On 1 January 2021 the UK will lose access to the European Arrest Warrant (EAW). The government’s stated ambition is to replace it with ‘fast-track extradition arrangements… with appropriate further safeguards for individuals beyond those in the European Arrest Warrant’. 

The promise of ‘further safeguards’ is shorthand for addressing concerns that the EAW provides insufficient protection against extradition to countries with inferior judicial standards to the UK, but that we are obliged to treat as equivalent thanks to the concept of ‘mutual recognition’ enforced by the European Court of Justice. Released from this ‘sham’ (to quote Dominic Raab), the UK would be able to apply its own yardstick and some countries may not measure up.

However, as the clock runs down on Brexit negotiations, there are no such arrangements on the table, much to the consternation of the law enforcement community. The government’s stop-gap solution is the Extradition (Provisional Arrest) Act 2020 that received royal assent on 22 October.

It introduces a new power of arrest for the purpose of extradition, without the need for a domestic warrant, provided the request comes from a shortlist of what home secretary Priti Patel has described as ‘trusted countries’, in whose criminal justice systems we have a high degree of confidence. Instead of waiting for the Home Office to certify an extradition request and a district judge to issue a warrant, the police will be able to rely on an Interpol Red Notice as a lawful basis for arrest. This would go some way to replicating the speed and efficiency of an EAW while we wait for the new arrangements.

This is a significant change in the UK’s stance on Red Notices, which previously we have treated merely as an alert that someone is wanted in another country, as opposed to permitting them to be arrested, detained and taken to court to face potential extradition. The reason for this stance is well-known and long-established: Interpol cannot be trusted. Its processes are open to grave abuse by countries with a questionable commitment to, or even open contempt for, the rule of law. Red Notices are routinely issued for political or other improper purposes, based on flimsy or non-existent evidence. While an individual can challenge a Red Notice, this is often after the event and the process is opaque and can take 12 months or more.
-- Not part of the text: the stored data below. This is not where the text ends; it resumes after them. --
(* ===== verification/SvcPublish.v ===== *)
(** * Executions in progress

    crates/file-service/src/admission: scope.rs (the authority captured before
    the volume is borrowed), active.rs (what clients may see and stop while a
    publication owns the volume) and observation.rs (the requested profile). *)
From stdpp Require Import base list option numbers.
From Stdlib Require Import ZArith Lia Bool.
From S2P Require Import Prelude Bytes Codec AbiFiles AbiIdentity AbiMessages AbiReceipts AbiAdmission FsDisk FsRecovery FsVolume FsPublication SvcClients SvcServer.

#[global] Instance AdmissionId_eq_dec : EqDecision AdmissionId.
Proof. solve_decision. Defined.

(** ** Profiles (observation.rs) *)
Definition wire_reason (r : FsReason) : PreventionReason :=
  match r with RUnknown => PUnknown | RRequested => PRequested | RVersionConflict => PVersionConflict | RAuthorityLost => PAuthorityLost end.

Definition observation_reply (o : ObservationV2) (request : Packet) : outcome FileError Packet :=
  if p_arg request =? OBSERVATION_VERSION then Observation_packet (ObservationV2_coarse o) (p_context request)
  else if p_arg request =? OBSERVATION_V2 then ObservationV2_packet o (p_context request)
  else Err FUnsupportedVersion.

(** ** Scope proofs (scope.rs) *)
Record Binding := mkBinding { bn_grant : FileGrant; bn_allowed : Z }.
Record Scope := mkScope { sp_id : AdmissionId; sp_instance : Instance_; sp_bindings : list (option Binding) }.

Definition allow (v : Volume) (g : FileGrant) (old : FsAdmission) (allowed right : Z) : Z :=
  if is_ok (operation_scope g v (fp_workspace (av_request old)) (fp_id (av_request old)) right) then Z.lor allowed right else allowed.

Definition allowed_rights (v : Volume) (subject : Z) (old : FsAdmission) (g : FileGrant) : Z :=
  if fg_subject g =? subject then
    let allowed := foldl (allow v g old) 0 [INSPECT_RIGHT; CANCEL_RIGHT] in
    if is_ok (FileGrant_access g v (fp_id (av_request old)) true) then Z.lor allowed WRITE_RIGHT else allowed
  else 0.

Definition Scope_new (v : Volume) (c : Clients) (subject : Z) (old : FsAdmission) : outcome FileError Scope :=
  let bindings := (fun slot => (fun g => mkBinding g (allowed_rights v subject old g)) <$> Clients_grant_at c slot) <$> seq 0 CLIENTS in
  let? id := AdmissionId_new (fa_lineage (fs_id (av_status old))) (fa_number (fs_id (av_status old))) in
  let? inst := Instance_new (fa_lineage (fs_id (av_status old))) (av_instance old) in
  Ok (mkScope id inst bindings).

Definition Scope_check (sp : Scope) (c : Clients) (caller : Caller) (right now : Z) : outcome FileError unit :=
  let? grant := Caller_check_right caller c now right in
  let? binding := ok_or (mjoin (sp_bindings sp !! ca_slot caller)) FOutcomeUnknown in
  let saved := bn_grant binding in
  if negb (Z.land (bn_allowed binding) right =? right) || negb (fg_peer grant =? fg_peer saved) || negb (fg_endpoint grant =? fg_endpoint saved)
     || negb (fg_generation grant =? fg_generation saved) || negb (fg_subject grant =? fg_subject saved) || negb (fg_scope grant =? fg_scope saved)
  then Err FOutcomeUnknown else Ok tt.

(** ** The active execution (active.rs) *)
Record ActiveExecution := mkActive { ax_observation : Activity; ax_scope : Scope }.

Definition ActiveExecution_new (v : Volume) (c : Clients) (subject : Z) (old : FsAdmission) : outcome FileError ActiveExecution :=
  let? scope := Scope_new v c subject old in
  Ok (mkActive (mkActivity (sp_id scope) (sp_instance scope) Running false false) scope).
(** The requests that concern one transfer or one object. *)
Definition object_request (slot : nat) (peer now : Z) (g : FileGrant) (p : Packet) : serving D Ow Packet :=
  let! st := call_get in
  let v := s_volume st in
  let response := blank_reply (p_op p) (p_context p) in
  let op := p_op p in
  if op =? OP_LOOKUP then
    let! n := pure (stored_as (Volume_lookup v (p_id p) (Packet_payload p))) in
    let! _ := pure (FileGrant_access g v (n_id n) false) in
    pure (Ok (node_reply response n 0))
  else if op =? OP_STAT then
    let! n := pure (stored_as (Volume_stat v (p_id p))) in
    pure (Ok (node_reply response n 0))
  else if op =? OP_LIST then list_request g p response
  else if one_of [OP_CREATE; OP_MKDIR] op then
    let kind := if op =? OP_CREATE then KFile else KDirectory in
    let! n := storage (fun w => Volume_create w (p_id p) (Packet_payload p) kind) in
    pure (Ok (node_reply response n 0))
  else if op =? OP_REMOVE then
    let! _ := storage (fun w => Volume_remove w (p_id p)) in
    pure (Ok response)
  else if op =? OP_READ then
    let! n := pure (stored_as (Volume_stat v (p_id p))) in
    if negb (p_version p =? 0) && negb (p_version p =? n_version n) then pure (Err FVersion)
    else
      let! bytes := storage (fun w => let '(r, d) := Volume_read (w.1) (w.2) (p_id p) (Z.to_nat (p_arg p)) DATA in (r, (w.1, d))) in
      pure (Ok (mkPacket (p_op response) (p_status response) (Z.of_nat (length bytes)) (n_id n) (n_length n) (p_context response) (n_version n)
                  (write (p_data response) 0 bytes)))
  else if op =? OP_BEGIN then
    let! n := pure (stored_as (Volume_stat v (p_id p))) in
    if negb (kind_is (n_kind n) KFile) then pure (Err FIsDirectory)
    else if negb (n_version n =? p_version p) then pure (Err FVersion)
    else let! _ := stage (fun t => Transfers_begin t slot p) in pure (Ok response)
  else if op =? OP_CHUNK then
    let! _ := stage (fun t => Transfers_chunk t slot p) in pure (Ok response)
  else if op =? OP_ABORT then
    let t := cl_transfers (s_clients st) in
    if is_some (Transfers_logical t slot true) || is_some (Transfers_logical t slot false) then pure (Err FNoTransfer)
    else let! _ := stage (fun t => Ok (Transfers_clear t slot)) in pure (Ok response)
  else if op =? OP_COMMIT then
    let! transfer := take_transfer slot p in
    let! _ := pure (FileGrant_check g peer (tf_context transfer) now) in
    let! _ := pure (FileGrant_access g v (tf_id transfer) true) in
    let! bytes := pure (transfer_bytes transfer) in
    let! n := storage_run (fun w => Volume_replace w (tf_id transfer) (tf_version transfer) bytes) in
    pure (Ok (node_reply response n 0))
  else pure (Err FProtocol).
Lemma scoped_within v d subject instance request bytes p : sound (v, d) -> fs_replacement_ok subject instance request bytes ->
  prepare_scoped v d subject instance request bytes = Ok p ->
  pub_within (only (fp_id request))
    (scoped_intent v d subject request bytes (pb_result p)) v d p /\
  ((exists old, operation_by_retry v subject (fp_workspace request) (fp_retry request) = Ok old) -> p = Publication_replayed v d (pb_result p)).
Proof.
  intros H C E. pose proof (scoped_prepares v d subject instance request bytes H C) as Hok. rewrite E in Hok. cbn in Hok.
  destruct (scoped_prepared _ _ _ _ _ _ _ E) as (Hp & Hl & [(old & -> & Eo & E1 & E2 & E3)|(r & slot & q & n' & next & first & node & U & Hr & Hs & Hq & Hle & Hpl & Enew)]).
  { split; [apply replayed_within; [done|]|done]. by exists old. }
  split.
  2:{ intros [old Eo]. clear Enew. unfold prepare_scoped, Volume_ready in E. rewrite Hp, Eo in E. destruct (_ <? _)%nat; [done|]. destruct (_ || _); [done|]. by injection E as <-. }
  set (receipt := mkFsReceipt _ _ _ _ _) in *. cbv zeta in Hpl, Enew.
  pose proof Hpl as Hrec. apply plan_records in Hrec. cbn [store_record set_recovery m_recovery] in Hrec.
  destruct (sd_rest _ H Hp) as [R _]. cbn in R. pose proof U as (Er & Es & _). pose proof (mo_recovery _ (rs_ok _ _ _ R) r Er) as Ro.
  assert (Hn : retains subject request bytes receipt next).
  { eexists _, slot, _. split; [exact Hrec|]. split; [exact Es|]. split; [cbn [rv_records set_record]; rewrite list_lookup_insert_eq; [done|by eapply position_lt]|].
    do 4 (split; [done|]). split; [apply U|]. do 3 (split; [done|]). split; [by apply new_record_payload|]. cbn [fr_committed receipt rv_epoch set_record]. pose proof (vo_epoch _ _ _ Ro) as [_ ?]. apply checked_add_Some in Hq as [-> _]. unfold receipt. cbn. lia. }
  assert (Epb : pb_result p = receipt) by (rewrite Enew; reflexivity). rewrite Epb.
  match type of Hpl with plan_recorded _ _ _ _ ?b = _ => set (base := b) in Hpl end.
  eapply within_weaken; [apply weaker_refl|..|apply (recorded_within v d (fp_id request) (fp_version request) bytes base (fun _ => receipt)); [done|done|done|]]; [done|..].
  - intros n f [(a & x & Ex) [Hat ->]]. rewrite Hpl in Ex. injection Ex as <- _ _. split; [done|]. split; [|done]. split; [|done].
    unfold prepare_scoped, Volume_ready in E. rewrite Hp in E. destruct (_ <? _)%nat; [done|].
    destruct (operation_by_retry _ _ _ _) as [old|e|] eqn:Eo; [|by destruct e|done]. exfalso. guards E. injection E as E. by rewrite Enew in E.
  - unfold prepare_recorded. rewrite Hpl. cbn. by rewrite Enew.
Qed.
This is not just the view of ‘lefty human rights lawyers’, but was recognised and debated openly as the bill passed through parliament. Its earlier version even included a clause requiring the secretary of state, before any country could be added to the ‘trusted’ list, to lay a statement before parliament confirming that it did not abuse Red Notices, although this was removed from the final text of the act.  

So, if Interpol cannot be trusted to weed out unmeritorious and abusive Red Notices, we must assess the trustworthiness of the issuing country instead.
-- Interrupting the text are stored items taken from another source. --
(* ===== verification/SvcServe.v ===== *)
(** * What one request may do

    Weakest preconditions of the handlers behind [Server::handle]: none of
    them panics, the clients' grants never change, and the file system changes
    only where the request's own grant allows. *)
From stdpp Require Import base list option numbers relations.
From Stdlib Require Import ZArith Lia Bool.
From S2P Require Import Prelude Bytes Codec AbiFiles AbiIdentity AbiMessages AbiReceipts AbiAdmission AbiServices FsDisk FsNode FsRecovery FsFormat FsVolume FsPublication FsTree FsInvariant FsReach FsCalls FsSpec SvcClients SvcServer SvcClientsFacts SvcReplies SvcEffect SvcControl.

(** ** Functions that never panic *)
Create HintDb total.

Lemma access_total g v id write : FileGrant_access g v id write <> Panic.
Proof. unfold FileGrant_access. by destruct (_ || _). Qed.
Lemma inspect_total g v id : FileGrant_inspect g v id <> Panic.
Proof. unfold FileGrant_inspect. by destruct (_ || _). Qed.
Lemma scope_total g v w o r : operation_scope g v w o r <> Panic.
Proof. unfold operation_scope. by destruct (_ || _). Qed.
Lemma mapped_total {E F A} (f : E -> F) (r : outcome E A) : r <> Panic -> map_err f r <> Panic.
Proof. by destruct r. Qed.
Lemma bound_total {E A B} (r : outcome E A) (k : A -> outcome E B) : r <> Panic -> (forall a, r = Ok a -> k a <> Panic) -> (let? a := r in k a) <> Panic.
Proof. destruct r; [intros _ H; by apply H|done|done]. Qed.
Lemma ok_total {E A} (a : A) : @Ok E A a <> Panic.
Proof. done. Qed.
Lemma err_total {E A} (e : E) : @Err E A e <> Panic.
Proof. done. Qed.
Lemma or_total {E A} (o : option A) (e : E) : ok_or o e <> Panic.
Proof. by destruct o. Qed.
Lemma info_total v : recovery_info v <> Panic.
Proof. unfold recovery_info, Volume_ready. destruct (vl_poisoned v); [done|]. by destruct (m_recovery _). Qed.
Lemma receipt_total v s r : Volume_receipt v s r <> Panic.
Proof.
  unfold Volume_receipt, Volume_ready. destruct (vl_poisoned v); [done|]. destruct (m_recovery _) as [y|]; [|done]. cbn [ok_or].
  pose proof (find_total y s r). destruct (Recovery_find y s r) as [o| |]; [by destruct o|done|done].
Qed.
Lemma operation_id_total v s l c : operation_by_id v s l c <> Panic.
Proof.
  unfold operation_by_id, Volume_ready, scoped_recovery. destruct (vl_poisoned v); [done|]. destruct (m_recovery _) as [r|]; [|done].
  destruct (rv_scoped r); [|done]. destruct (_ || _); [done|]. destruct (negb _); [done|]. destruct (List.find _ _) as [x|]; [|done]. cbn [ok_or].
  unfold Record_operation. destruct (rd_namespace x); [|done]. cbn. destruct (rd_admission x) as [a|]; [|done]. by destruct (so_state a).
Qed.
Lemma admission_id_total v s i : admission_by_id v s i <> Panic.
Proof.
  unfold admission_by_id, admission_record. pose proof (admission_slot_total v s i). destruct (admission_slot v s i) as [slot| |] eqn:E; [|done|done].
  destruct (admission_slot_spec _ _ _ _ E) as (r & x & a & -> & Hx & _). rewrite Hx. apply view_total.
Qed.
Lemma instance_total l n : Instance_new l n <> Panic.
Proof. unfold Instance_new, OperationId_new. by destruct (_ || _). Qed.
Lemma adm_new_total l n : AdmissionId_new l n <> Panic.
Proof. unfold AdmissionId_new. by destruct (_ || _). Qed.
Lemma id_decode_total p : AdmissionId_decode p <> Panic.
Proof. unfold AdmissionId_decode. destruct (_ || _); [done|apply adm_new_total]. Qed.
Lemma lookup_decode_total p : Lookup_decode p <> Panic.
Proof. unfold Lookup_decode, Workspace_new, Epoch_new, Key_new, OperationId_new. by repeat case_match. Qed.
Lemma request_decode_total p : ReadRequest_decode p <> Panic.
Proof. apply (msg_total _ _ _ ReadRequest_message). Qed.
Lemma references_new_total l w o : References_new l w o <> Panic.
Proof. unfold References_new, Workspace_new, Resource_new. by repeat case_match. Qed.
Lemma references_packet_total r c : References_packet r c <> Panic.
Proof. unfold References_packet, References_request. by repeat case_match. Qed.
Lemma header_packet_total h c : ReadHeader_packet h c <> Panic.
Proof. unfold ReadHeader_packet. by destruct (_ || _). Qed.
Lemma version_total n : Version_new n <> Panic.
Proof. unfold Version_new. by destruct (_ =? 0). Qed.
Lemma epoch_total n : Epoch_new n <> Panic.
Proof. unfold Epoch_new. by destruct (_ =? 0). Qed.
Lemma workspace_total l n : Workspace_new l n <> Panic.
Proof. unfold Workspace_new. by destruct (_ || _). Qed.
Lemma operation_new_total l n : OperationId_new l n <> Panic.
Proof. unfold OperationId_new. by destruct (_ || _). Qed.
Lemma resource_total w n : Resource_new w n <> Panic.
Proof. unfold Resource_new. by destruct (_ =? 0). Qed.
Lemma key_total n : Key_new n <> Panic.
Proof. unfold Key_new. by destruct (_ =? 0). Qed.
Lemma status_total s op c : Status_packet s op c <> Panic.
Proof. unfold Status_packet, Status_validate. by repeat case_match. Qed.
Lemma part_total o op c i : FileOperation_part o op c i <> Panic.
Proof. unfold FileOperation_part, FileOperation_encode. by repeat case_match. Qed.
Lemma capabilities_total c x : Capabilities_packet c x <> Panic.
Proof. unfold Capabilities_packet. by destruct (bounds_bad _). Qed.
Lemma retained_total v i : retained_admission v i <> Panic.
Proof.
  unfold retained_admission. pose proof (admissions_total v). destruct (Volume_admissions v) as [r| |]; [|done|done]. destruct (rv_records r !! i) as [[x|]|]; cbn [ok_or]; [|done..].
  destruct (is_none _); [done|]. pose proof (view_total x). by destruct (admission_view x).
Qed.
Lemma negotiation_total p : negotiation_decode_request p <> Panic.
Proof. apply (msg_total _ _ _ negotiation_message). Qed.
Lemma descriptor_packet_total d c : Descriptor_packet d c <> Panic.
Proof. unfold Descriptor_packet, Descriptor_validate, negotiation_request. by repeat case_match; repeat match goal with H : reviewed_digest ?m = Panic |- _ => destruct m; done end. Qed.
The government has said that only those in which we have ‘a high level of confidence… as extradition partners, in their criminal justice systems, and in their use of extradition’ will get on the list. That list is at schedule A1 to the act and, at commencement, comprises Australia, Canada, Liechtenstein, New Zealand, Switzerland and the US. However, the schedule also includes a reserve list of all the EU member states plus Norway and Iceland to be activated when we lose access to the EAW at the end of the transition period.

On one level, this is an admirably pragmatic solution to the inevitable loss of operational capacity on 1 January. Using Interpol cannot fully replicate the efficiency of the EAW, but it goes some of the way.

But what about those ‘further safeguards’ we were promised? This is where, on closer inspection, the act may undermine the standards we are seeking to enhance. To quote Raab again (from 2014): ‘The post-Soviet justice systems in many eastern European countries are truly appalling.’ While many people would not go that far, there is no doubt that adherence to the rule of law and respect for human rights in Hungary, Poland and Romania – all listed in schedule 1A – have deteriorated even since Raab’s scathing assessment.

Yet, far from subjecting those countries to increased scrutiny once freed from the straitjacket of mutual recognition, the act lowers the bar by replacing an EAW, which must be issued by a judicial authority in accordance with transparent and enforceable EU laws, with a Red Notice produced by a murky administrative process and regulated by a body that professes to be immune from legal challenges.

Trusting Liechtenstein and New Zealand not to abuse this new privilege is one thing, but rubber-stamping Hungary, Poland and Romania would, ultimately, be the opposite of what the government has promised to deliver.